La comparaison avec les peines alternatives

P.-V. Tournier, F. Lombard et A. Kensey publient en 2005 la première étude permettant de comparer les taux de récidive entre des sortants de prison et des condamnés à des peines non carcérales. C’est la seule étude qui permette de quantifier l’impact de la prison sur le taux de récidive. Cette étude permet de répondre à la question : comment la prison agit-elle sur le risque de récidive d’un individu ?

Avant de donner les résultats de l’enquête, précisons les modalités de l’étude :

- observation suivie

- période d’observation : 5ans

- 5 234 dossiers : infractions à la législation sur les stupéfiants, vol recel simple, vol recel aggravé, vol avec violence, conduite en état alcoolique, coups et blessures  volontaires, agressions sexuelles.

Les résultats bruts

« Le taux de condamnations à l’emprisonnement ferme, pour un délit, dans les 5 ans est globalement de 31%. Il est maximum pour les sortants de prison soit 61%, dans les 5 ans qui suivent la libération (on peut alors parler de retour en prison). Il est nettement plus faible pour les personnes condamnées à des sanctions non carcérales, dans les 5 ans qui suivent la condamnation initiale :

-   61 % pour les sortants de prison contre…

-   41 % à la suite d’un SME-TIG,

-   34 % à la suite d’un TIG peine principale,

-   32 % à la suite d’un SME, et enfin,

-   19 % à la suite d’un sursis simple.

Ce que nous appelons le taux de recondamnation est, pour l’ensemble, de 49%, dans les 5 ans qui suivent la libération ou le prononcé de la sanction initiale non privative de liberté. La hiérarchie, selon la nature de la sanction initiale, est la même que pour les taux de niveau 4 (prison ferme), mais les écarts sont plus faibles :

-   72 % pour les sortants de prison, contre…

-   59 % à la suite d’un SME-TIG,

-   58 % à la suite d’un TIG peine principale,

-   52 % à la suite d’un SME, et enfin,

-   39 % à la suite d’un sursis simple.

Ainsi la règle pourrait paraître simple : plus la sanction est contraignante, plus les taux de nouvelles affaires sont élevés, à condition de considérer que le TIG sans SME est plus contraignant que le SME sans TIG. S’il est essentiel de savoir que les choses vont dans  ce sens, évitons de tomber dans le piège des interprétations trop rapides. »

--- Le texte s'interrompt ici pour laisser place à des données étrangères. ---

(** [RebalanceSlots] knows receivers only by the addresses of CLUSTER NODES:
    if none of the addresses it is given appears among the nodes that the
    cluster reports it calls nothing but CLUSTER NODES, and returns nil when
    those calls succeed. *)
Lemma rebalance_unlisted fuel masterAddrs t out :
  masterAddrs ≠ [] →
  exec (RebalanceSlots fuel masterAddrs) t out →
  Forall (unlisted masterAddrs) (observe nodes_answer t) →
  Forall (λ m, ∃ a, m = RedisClient.ClusterNodes a) (redis_calls t) ∧
  (Forall reply_ok t → out = Done (Ok tt)).
Proof.
  intros Hne. destruct masterAddrs as [|first rest] eqn:Ea; [done|]. rewrite <- Ea. clear Hne.
  unfold RebalanceSlots. rewrite Ea at 1. intros H Hu.
  exec_step_ok H.
  2: { destruct H as [-> ->]. split; [constructor; [by eexists|constructor]|].
       intros HF. by apply Forall_cons in HF as [HF _]. }
  exec_simpl H. destruct (masterTables r) as [counts ids].
  exec_step H. exec_simpl H. apply Forall_cons in Hu as [_ Hu].
  change (Forall (unlisted masterAddrs) (observe nodes_answer t)) in Hu.
  assert (Forall (λ m, ∃ a, m = RedisClient.ClusterNodes a) (redis_calls t) ∧
          (Forall reply_ok t → out = Done (Ok tt))) as [Hcalls Hok].
  2: { split; [|intros HF; apply Forall_cons in HF as [_ HF]; apply Forall_cons in HF as [_ HF]; by apply Hok].
       change (Forall (λ m, ∃ a, m = RedisClient.ClusterNodes a) (RedisClient.ClusterNodes first :: redis_calls t)).
       constructor; [by eexists|done]. }
  revert H Hu. generalize (`r0). intros donors. revert t.
  induction donors as [|d donors IH]; intros t; [by intros [-> ->]|].
  rewrite exec_for_each_cons. intros [(t1 & t2 & -> & H1 & H2)|[Hne H1]] Hu.
  - rewrite observe_app in Hu. apply Forall_app in Hu as [Hu1 Hu2].
    apply drainDonor_unlisted in H1 as [H1 _]; [|done]. destruct (IH _ H2 Hu2) as [H3 H4].
    rewrite redis_calls_app. split; [by apply Forall_app|]. intros [_ HF]%Forall_app. auto.
  - by apply drainDonor_unlisted in H1.
Qed.
Lemma FormCluster_phases_witness :
  let r := run (with_clock three_masters) (FormCluster 2 ["a:1"; "b:1"; "c:1"] ["d:1"; "e:1"; "f:1"] 1) (tt, 0) in
  result_of r = Done (Ok tt) ∧
  ∃ nodes, changes (trace_of r) = mesh_calls ["a:1"; "b:1"; "c:1"] ++ assign_calls ["a:1"; "b:1"; "c:1"]
                   ++ replica_calls "a:1" ["d:1"; "e:1"; "f:1"] (masterNodeIDs nodes).
Proof.
  intros r.
  assert (result_of r = Done (Ok tt)) as Hr by (vm_compute; reflexivity).
  split; [exact Hr|].
  destruct (FormCluster_phases 2 ["a:1"; "b:1"; "c:1"] ["d:1"; "e:1"; "f:1"] 1 (trace_of r) (result_of r))
    as [_ H]; [apply run_exec|].
  destruct (H Hr) as (first & rest & Heq & _ & nodes & _ & _ & Hc). exists nodes.
  injection Heq as <- _. exact Hc.
Defined.

(** ** Removal *)

Lemma exec_forgetNode nodes addr id t out :
  exec (forgetNode nodes addr id) t out →
  out = Done tt ∧
  redis_calls t = (λ n, RedisClient.ClusterForget (cn_Addr n) id) <$> filter (λ n, cn_Addr n ≠ addr) nodes.
Proof.
  unfold forgetNode. revert t. induction nodes as [|n nodes IH]; intros t; [by intros [-> ->]|].
  rewrite exec_do_each_cons, filter_cons. destruct (String.eqb_spec (cn_Addr n) addr) as [Ha|Ha].
  - rewrite decide_False by tauto. intros [(t1 & t2 & -> & H1 & H2)|(h & -> & H1)]; exec_done H1.
    by apply IH.
  - rewrite decide_True by done.
    intros [(t1 & t2 & -> & H1 & H2)|(h & -> & H1)]; exec_step H1; exec_done H1.
    destruct (IH _ H2) as [-> H3]. split; [done|]. rewrite redis_calls_app, H3. done.
Qed.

En effet, il ne faut pas conclure trop rapidement en disant qu’orienter un individu vers la prison augmente ses chances de récidive. En effet, les individus envoyés en prison ou vers des peines alternatives n’ont pas le même profil, et « cela peut avoir de l’influence, sur le choix de la peine par les tribunaux, sur leur devenir en  matière de comportements délictueux, voire sur la réaction de la justice pénale à ces nouvelles infractions. ».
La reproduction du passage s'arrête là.